Highlighting the Active Section with IntersectionObserver

To highlight which section is currently in view, use the IntersectionObserver API rather than scroll event listeners:

const observer = new IntersectionObserver(entries => {
  entries.forEach(entry => {
    const id = entry.target.getAttribute('id');
    const link = document.querySelector(`nav a[href="#${id}"]`);
    if (link) link.classList.toggle('active', entry.isIntersecting);
  });
}, { rootMargin: '0px 0px -80% 0px' });

document.querySelectorAll('article h2, article h3').forEach(h => observer.observe(h));

The rootMargin shrinks the detection zone so a heading is only marked active when it’s near the top of the viewport. This approach is more performant than throttled scroll handlers and requires no cleanup for most static pages. IntersectionObserver is supported in all modern browsers.

Smooth Scrolling

Add this single CSS rule to enable smooth scroll behavior across the page without any JavaScript:

html {
  scroll-behavior: smooth;
}

The scroll-behavior property is supported in all modern evergreen browsers.

Conclusion

A working JavaScript table of contents needs four things: scoped heading selection, collision-safe ID generation, a semantic <nav> wrapper for accessible TOC generation, and DOMContentLoaded timing. The IntersectionObserver enhancement is optional but adds meaningful UX with minimal code.

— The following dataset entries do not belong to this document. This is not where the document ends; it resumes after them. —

Lemma xrdpPortValue_entry before n :
  port_prefix before -> (0 <= n)%Z -> xrdpPortValue (before +:+ Itoa n) = Some (before, Itoa n).
Proof.
  intros Hb Hn. pose proof (Itoa_all_digits n Hn) as Hd.
  assert (Hne : bool_decide (Itoa n = "") = false).
  { apply bool_decide_eq_false. pose proof (Itoa_word n Hn) as Hw. unfold is_word in Hw.
    apply andb_true_iff in Hw as [Hw _]. by apply negb_true_iff, bool_decide_eq_false in Hw. }
  unfold xrdpPortValue. destruct Hb as [->|(Hs & Hw & r & ->)].
  - cbn [String.append]. rewrite last_index_byte_none by (by apply digits_no_byte). cbn. by rewrite Hne, Hd.
  - rewrite str_app_assoc. change (":" +:+ Itoa n) with (String ":" (Itoa n)).
    rewrite last_index_byte_app by (by apply digits_no_byte).
    change (r +:+ String ":" (Itoa n)) with (r +:+ ":" +:+ Itoa n). rewrite <- str_app_assoc.
    replace (S (len r)) with (len (r +:+ ":")) by (rewrite len_app; unfold len; cbn; lia).
    rewrite str_take_app, str_drop_app. rewrite Hw, Hne, Hd.
    assert (HasPrefix (r +:+ ":") "tcp://" || HasPrefix (r +:+ ":") "tcp6://" = true) as -> by (by apply orb_true_iff).
    by rewrite orb_true_r.
Qed.

Lemma TrimSpace_edges s a c r d :
  s = String c r -> s = a +:+ String d "" -> is_space c = false -> is_space d = false -> TrimSpace s = s.
Proof.
  intros E1 E2 Hc Hd. unfold TrimSpace, trim. rewrite E1. cbn [trim_left]. rewrite Hc, <- E1, E2. by apply trim_right_id.
Qed.

Lemma Itoa_ends n : (0 <= n)%Z -> (exists c r, Itoa n = String c r /\ is_digit c = true) /\ exists a d, Itoa n = a +:+ String d "" /\ is_digit d = true.
Proof. intros Hn. destruct (Itoa_digit_word n Hn) as (c & r & E & Hc). split; [by exists c, r|by apply Itoa_last]. Qed.

Lemma digit_not_space c : is_digit c = true -> is_space c = false.
Proof. unfold is_digit, is_space, between, eqc. intros H. destruct c as [[] [] [] [] [] [] [] []]; vm_compute in H |- *; congruence. Qed.

Lemma TrimSpace_prefixed before n :
  port_prefix before -> (0 <= n)%Z -> TrimSpace (before +:+ Itoa n) = before +:+ Itoa n.
Proof.
  intros Hb Hn. destruct (Itoa_ends n Hn) as [(c & r & E1 & Hc) (a & d & E2 & Hd)].
  assert (Hend : before +:+ Itoa n = (before +:+ a) +:+ String d "") by (by rewrite E2, str_app_assoc).
  destruct Hb as [->|(Hs & _)].
  - cbn [String.append]. apply (TrimSpace_edges _ a c r d); [done|done| |]; by apply digit_not_space.
  - assert (Ht : exists t, before = String "t" t) by (destruct Hs as [[t ->]%HasPrefix_spec|[t ->]%HasPrefix_spec]; by eexists).
    destruct Ht as [t ->].
    apply (TrimSpace_edges _ (String "t" t +:+ a) "t" (t +:+ Itoa n) d); [done|done|done|by apply digit_not_space].
Qed.

Lemma entry_port_line l p :
  port_prefix (prefix l) -> (0 <= p)%Z -> port_line globalsHeader (entry l p) (prefix l) (Itoa p).
Proof.
  intros Hb Hp. destruct (Itoa_ends p Hp) as [_ (a & d & E2 & Hd)].
  assert (Ht : TrimSpace (entry l p) = entry l p).
  { apply (TrimSpace_edges _ ("port=" +:+ prefix l +:+ a) "p" ("ort=" +:+ prefix l +:+ Itoa p) d);
      [done| |done|by apply digit_not_space]. unfold entry. by rewrite E2, !str_app_assoc. }
  unfold port_line. rewrite Ht. split; [done|]. exists (prefix l +:+ Itoa p).
  split; [|by apply xrdpPortValue_entry]. unfold globalsPort, entry.
  change ("port=" +:+ prefix l +:+ Itoa p) with ("port" +:+ String "=" (prefix l +:+ Itoa p)).
  rewrite Cut_app by done. cbn. by rewrite TrimSpace_prefixed.
Qed.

This pattern works in any static site, documentation page, or blog — no build step, no dependencies, no framework required.

FAQs

Either works, but client-side generation is simpler and keeps logic in one place. Server-side rendering is preferable for SEO-critical pages or when JavaScript is disabled, since the anchor links and heading IDs will be present in the initial HTML. For most blogs and documentation sites, client-side generation with DOMContentLoaded is sufficient.

Check for an existing id before generating a new one. If a heading has a manually assigned id, reuse it so external links and bookmarks keep working. Add a condition like if heading.id use the existing value, otherwise call uniqueSlug. This preserves author intent and prevents breaking inbound links to specific sections.

Scroll events fire dozens of times per second and force layout calculations on every call, which hurts performance especially on mobile. IntersectionObserver observes visibility changes asynchronously and only fires when visibility actually changes. It is also easier to configure thresholds and margins declaratively, without writing throttle or debounce logic yourself.

Track the current heading level as you iterate. When the next heading is deeper, create a nested ol inside the previous li. When it is shallower, walk back up the parent chain. Storing a stack of list elements indexed by heading level keeps the logic clean and supports arbitrary nesting depth without hard-coding each level.